Paper Title
A Survey on Emotion Detection in Social Media through Data Mining Techniques

The phenomenon that human beings go through in daily life due to changes happening in and around the environment like happiness, sadness, love, fear, anger, or hatred is called an emotion. Emoticons are used to depict a human emotion, and then used in sentiment analysis and other NLP task. In this paper, we have attempted to prove that while emoticons have a deep and strong effect in conveying a user emotions ,still the usage of all the emoticons aren’t clear. Emoticons are being used in order to convey an emotion via a virtual expression that any person wants to express.
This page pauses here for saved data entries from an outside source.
(* ===== verification/BondTime.v ===== *)
(** * Bonding: changes of a link in time (lib/bond.c)

    Sequences of calls of bond_run without LACP, and what they make of a link that goes down
    or flaps. *)
From stdpp Require Import strings.
From S2P Require Import Prelude Hash Hmap Tag Flow SlaveMap Lacp Bond BondRep BondUse BondProps.

Local Open Scope Z_scope.

#[local] Opaque hash_pointer.

(** bond_run, once in each of the worlds. *)
Fixpoint run_all (ws : list world) (b : bond) : outcome bond :=
  match ws with
  | [] => Ret b
  | w :: ws' =>
      match bond_run w tag_set_init LACP_DISABLED b with
      | Ret (_, b') => run_all ws' b'
      | Stuck e => Stuck e
      end
  end.

(** A world whose time is not the one that stands for never. *)
Definition timely (w : world) : Prop := world_ok w /\ w_now w < LLONG_MAX.

Lemma run_link w b L p s :
  world_ok w -> bond_rep b L -> (p, s) ∈ L ->
  exists r b' L' s', bond_run w tag_set_init LACP_DISABLED b = Ret (r, b') /\ bond_rep b' L'
    /\ b_downdelay b' = b_downdelay b /\ (p, s') ∈ L' /\ run_slave w (with_lacp LACP_DISABLED b) s s'.
Proof.
  intros Hw Hrep Hin. destruct (bond_run_ok w LACP_DISABLED tag_set_init b L Hw Hrep set_init_good)
    as (set' & fake & b' & L' & E & Hrun).
  destruct (slaves2_fst _ _ _ _ _ (rn_slaves _ _ _ _ _ _ _ _ Hrun) Hin) as (s' & Hin' & Hs').
  do 2 eexists. exists L', s'. split; [exact E|]. split; [apply Hrun|]. split; [|done]. by apply Hrun.
Qed.

(** An enabled slave is as its link makes it. *)
Lemma run_slave_enabled w b s s' : run_slave w b s s' -> bs_enabled s = true ->
  linked w b s s' /\ (bs_enabled s' = true -> bs_tag s' = bs_tag s).
Proof.
  intros (t & Hl & Hh) He. destruct (linked_hurried _ _ _ _ _ Hl Hh He) as [H1 H2].
  destruct (bs_enabled t) eqn:Et; [destruct (H1 eq_refl) as [-> ?]|rewrite (H2 eq_refl)]; [done|].
  split; [done|congruence].
Qed.

Section one_link.
Context (b : bond) (d : Z) (Hd : b_downdelay b = d).

(** The link is up: a delay that runs is forgotten. *)
Lemma link_stays w s s' :
  timely w -> run_slave w (with_lacp LACP_DISABLED b) s s' -> bs_enabled s = true -> link_up w s = true ->
  bs_enabled s' = true /\ bs_delay s' = LLONG_MAX /\ bs_tag s' = bs_tag s.
Proof.
  intros [_ Ht] Hr He Hu. destruct (run_slave_enabled _ _ _ _ Hr He) as [[_ E1 E2 _] Htag].
  assert (expires_at w (with_lacp LACP_DISABLED b) s = LLONG_MAX) as Ee.
  { unfold expires_at. rewrite Hu, He. cbn [Bool.eqb]. by destruct (Z.eqb_spec (bs_delay s) LLONG_MAX). }
  unfold fires in *. rewrite Ee in *. destruct (Z.leb_spec LLONG_MAX (w_now w)); [lia|].
  split_and!; [congruence|done|]. apply Htag. congruence.
Qed.

(** The link is down: the delay starts at the first call that sees it. *)
Lemma link_falls w s s' T :
  timely w -> run_slave w (with_lacp LACP_DISABLED b) s s' -> bs_enabled s = true -> link_up w s = false ->
  T < LLONG_MAX -> (if bs_delay s =? LLONG_MAX then w_now w + d else bs_delay s) = T ->
  bs_enabled s' = (w_now w <? T) /\ bs_delay s' = (if w_now w <? T then T else LLONG_MAX)
  /\ (bs_enabled s' = true -> bs_tag s' = bs_tag s).
Proof.
  intros [_ Ht] Hr He Hu HT Edef. destruct (run_slave_enabled _ _ _ _ Hr He) as [[_ E1 E2 _] Htag].
  assert (expires_at w (with_lacp LACP_DISABLED b) s = T) as Ee.
  { unfold expires_at, wait_for. rewrite Hu, He. cbn [Bool.eqb b_lacp with_lacp b_downdelay].
    rewrite bool_decide_true by done. cbn [negb]. rewrite Hd. by destruct (bs_delay s =? LLONG_MAX). }
  unfold fires in *. rewrite Ee in *. split_and!; [| |done].
  - rewrite E1, Hu, He. by destruct (Z.leb_spec T (w_now w)), (Z.ltb_spec (w_now w) T); try lia.
  - rewrite E2. by destruct (Z.leb_spec T (w_now w)), (Z.ltb_spec (w_now w) T); try lia.
Qed.

(** A slave that is disabled stays so while its link is down. *)
Lemma link_off w s s' :
  timely w -> run_slave w (with_lacp LACP_DISABLED b) s s' -> bs_enabled s = false -> link_up w s = false ->
  bs_delay s = LLONG_MAX -> bs_enabled s' = false /\ bs_delay s' = LLONG_MAX.
Proof.
  intros [_ Ht] (t & [_ E1 E2 _] & Hh) He Hu Hm.
  assert (expires_at w (with_lacp LACP_DISABLED b) s = LLONG_MAX) as Ee.
  { unfold expires_at. rewrite Hu, He, Hm. done. }
  unfold fires in *. rewrite Ee in *. destruct (Z.leb_spec LLONG_MAX (w_now w)); [lia|].
  destruct Hh as [->|(_ & _ & Hd' & _)]; [split; congruence|by rewrite E2 in Hd'].
Qed.

End one_link.

Lemma link_up_ident w s s' : ident s' = ident s -> link_up w s' = link_up w s.
Proof. unfold ident, link_up. by intros [= _ _ -> _ -> _ _ _]. Qed.

(** A streak of calls that see the link down, once the delay runs until [T] or is over. *)
Lemma streak ws : forall b L p s T,
  Forall timely ws -> bond_rep b L -> (p, s) ∈ L -> T < LLONG_MAX ->
  Forall (fun w => link_up w s = false) ws ->
  (bs_enabled s = true /\ bs_delay s = T \/ bs_enabled s = false /\ bs_delay s = LLONG_MAX) ->
  exists b' L' s', run_all ws b = Ret b' /\ bond_rep b' L' /\ (p, s') ∈ L' /\ ident s' = ident s
    /\ (bs_enabled s' = true <-> bs_enabled s = true /\ Forall (fun w => w_now w < T) ws)
    /\ (bs_enabled s' = true -> bs_tag s' = bs_tag s).
Proof.
  induction ws as [|w ws IH]; intros b L p s T Hws Hrep Hin HT Hdown Hs; cbn [run_all].
  { exists b, L, s. split_and!; [done..| |done]. split; [done|by intros []]. }
  apply Forall_cons in Hws as [Hw Hws], Hdown as [Hu Hdown].
  destruct (run_link w b L p s (proj1 Hw) Hrep Hin) as (r & b1 & L1 & s1 & -> & Hrep1 & Hd1 & Hin1 & Hrun).
  pose proof (run_slave_ident _ _ _ _ Hrun) as Eid.
  assert (Forall (fun w => link_up w s1 = false) ws) as Hdown1.
  { eapply Forall_impl; [exact Hdown|]. intros v Hv. cbn in Hv. by rewrite (link_up_ident v s s1 Eid). }
  destruct Hs as [[He Hdl]|[He Hdl]].
  - destruct (link_falls b (b_downdelay b) eq_refl w s s1 T Hw Hrun He Hu HT) as (E1 & E2 & E3).
    { destruct (Z.eqb_spec (bs_delay s) LLONG_MAX); lia. }
    destruct (IH b1 L1 p s1 T Hws Hrep1 Hin1 HT Hdown1) as (b' & L' & s' & E & Hrep' & Hin' & Eid' & Hen & Htag).
    { rewrite E1, E2. destruct (w_now w <? T); [by left|by right]. }
    exists b', L', s'. split_and!; [done..|congruence| |].
    + rewrite Hen, E1, Forall_cons, Z.ltb_lt. naive_solver.
    + intros Hx. pose proof (proj1 Hen Hx) as [Hx1 _]. rewrite (Htag Hx). by apply E3.
  - destruct (link_off b w s s1 Hw Hrun He Hu Hdl) as [E1 E2].
    destruct (IH b1 L1 p s1 T Hws Hrep1 Hin1 HT Hdown1) as (b' & L' & s' & E & Hrep' & Hin' & Eid' & Hen & Htag); [by right|].
    exists b', L', s'. split_and!; [done..|congruence| |].
    + rewrite Hen, E1, He. naive_solver.
    + intros Hx. apply Hen in Hx as [Hx _]. congruence.
Qed.

(** The delay of a link.  A slave is enabled and its link goes down.  The calls of
    bond_run that see it down disable it exactly when one of them comes downdelay milliseconds
    or more after the first; if none does and a call sees the link up again, the slave is as
    it was, with its tag, so that no flow has noticed. *)
Theorem bond_down_delay w ws u b L p s :
  Forall timely (u :: w :: ws) -> bond_rep b L -> (p, s) ∈ L -> bs_enabled s = true -> bs_delay s = LLONG_MAX ->
  w_now w + b_downdelay b < LLONG_MAX -> Forall (fun v => link_up v s = false) (w :: ws) -> link_up u s = true ->
  exists b1 L1 s1 b2 L2 s2,
    run_all (w :: ws) b = Ret b1 /\ bond_rep b1 L1 /\ (p, s1) ∈ L1
    /\ (bs_enabled s1 = true <-> Forall (fun v => w_now v < w_now w + b_downdelay b) (w :: ws))
    /\ run_all [u] b1 = Ret b2 /\ bond_rep b2 L2 /\ (p, s2) ∈ L2
    /\ (bs_enabled s1 = true -> bs_enabled s2 = true /\ bs_delay s2 = LLONG_MAX /\ bs_tag s2 = bs_tag s).
Proof.
  intros Hts Hrep Hin He Hdl HT Hdown Hup. apply Forall_cons in Hts as [Htu Hts]. apply Forall_cons in Hts as [Hw Hws].
  apply Forall_cons in Hdown as [Hu Hdown]. set (T := w_now w + b_downdelay b) in *.
  destruct (run_link w b L p s (proj1 Hw) Hrep Hin) as (r & b0 & L0 & s0 & E0 & Hrep0 & Hd0 & Hin0 & Hrun).
  pose proof (run_slave_ident _ _ _ _ Hrun) as Eid.
  destruct (link_falls b (b_downdelay b) eq_refl w s s0 T Hw Hrun He Hu HT) as (E1 & E2 & E3); [by rewrite Hdl|].
  destruct (streak ws b0 L0 p s0 T Hws Hrep0 Hin0 HT) as (b1 & L1 & s1 & E & Hrep1 & Hin1 & Eid1 & Hen & Htag).
  { eapply Forall_impl; [exact Hdown|]. intros v Hv. cbn in Hv. by rewrite (link_up_ident v s s0 Eid). }
  { rewrite E1, E2. destruct (w_now w <? T); [by left|by right]. }
  destruct (run_link u b1 L1 p s1 (proj1 Htu) Hrep1 Hin1) as (r2 & b2 & L2 & s2 & E4 & Hrep2 & _ & Hin2 & Hrun2).
  exists b1, L1, s1, b2, L2, s2. split; [cbn [run_all]; by rewrite E0|]. split_and!; [done..| | |done|done|].
  - rewrite Hen, E1, Forall_cons, Z.ltb_lt. done.
  - cbn [run_all]. by rewrite E4.
  - intros Hx. destruct (link_stays b1 u s1 s2 Htu Hrun2 Hx) as (F1 & F2 & F3).
    { rewrite (link_up_ident u s0 s1 Eid1). by rewrite (link_up_ident u s s0 Eid). }
    split_and!; [done..|]. pose proof (proj1 Hen Hx) as [Hx1 _]. rewrite F3, (Htag Hx). by apply E3.
Qed.

Lemma demo_timely t up : t < LLONG_MAX -> timely (demo_world t up).
Proof. split; [apply demo_world_ok|done]. Qed.

Lemma bond_down_delay_witness :
  exists b1 L1 s1 b2 L2 s2,
    run_all [demo_world 1000 (fun _ => false); demo_world 1100 (fun _ => false)] (demo_bond BM_AB) = Ret b1
    /\ bond_rep b1 L1 /\ (1%nat, s1) ∈ L1
    /\ (bs_enabled s1 = true <-> Forall (fun v => w_now v < 1000 + 200)
          [demo_world 1000 (fun _ => false); demo_world 1100 (fun _ => false)])
    /\ run_all [demo_world 1150 (fun _ => true)] b1 = Ret b2 /\ bond_rep b2 L2 /\ (1%nat, s2) ∈ L2
    /\ (bs_enabled s1 = true -> bs_enabled s2 = true /\ bs_delay s2 = LLONG_MAX /\ bs_tag s2 = 12).
Proof.
  apply (bond_down_delay (demo_world 1000 (fun _ => false)) [demo_world 1100 (fun _ => false)]
           (demo_world 1150 (fun _ => true)) (demo_bond BM_AB) demo_bslaves 1 (demo_slave 12 12)).
  - repeat constructor; by apply demo_timely.
  - apply demo_bond_rep.
  - right. left.
  - done.
  - done.
  - cbn. lia.
  - by repeat constructor.
  - done.
Defined.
To understand the use such an application, there has to be an accurate emotion recognition system in real time. Here, an emotion detector is used for social media application that can run on high performance and it depends upon the content that has been shared by the user on his social media account. Through this paper we will analyze that there are four types of emoticons : Positive, Negative, Neutral and Objects. Thus, any sentiment polarity algorithm can be used with utmost care so that it can be decided which emoticons are dependent and which are not. During the analysis clustering of various emoticons and its K-means ratio will be analyzed and a fresh database will be prepared. First the data set is taken and analyzed on the basis of frequency of emoticons occurred on social media to demonstrate the prevalence. Analysis of the relationship between emoticons and sentiments are carried out. The result affirms that few emoticons are valid for expressing the sentiments by displaying the category of emoji it falls into, taking benefit of them in any sentiment analysis. With the help of emoticon detector it would become easy for nontechnical people and senior citizens to understand the use of each and every emoji during their textual conversation. Keywords - Emoticons, Emotion, Positive, Negative, Neutral, Objects, Hierarchical Clustering, K-Means, Cuckoo Search, Machine Learning, Mobile Applications, Psychological Behavior.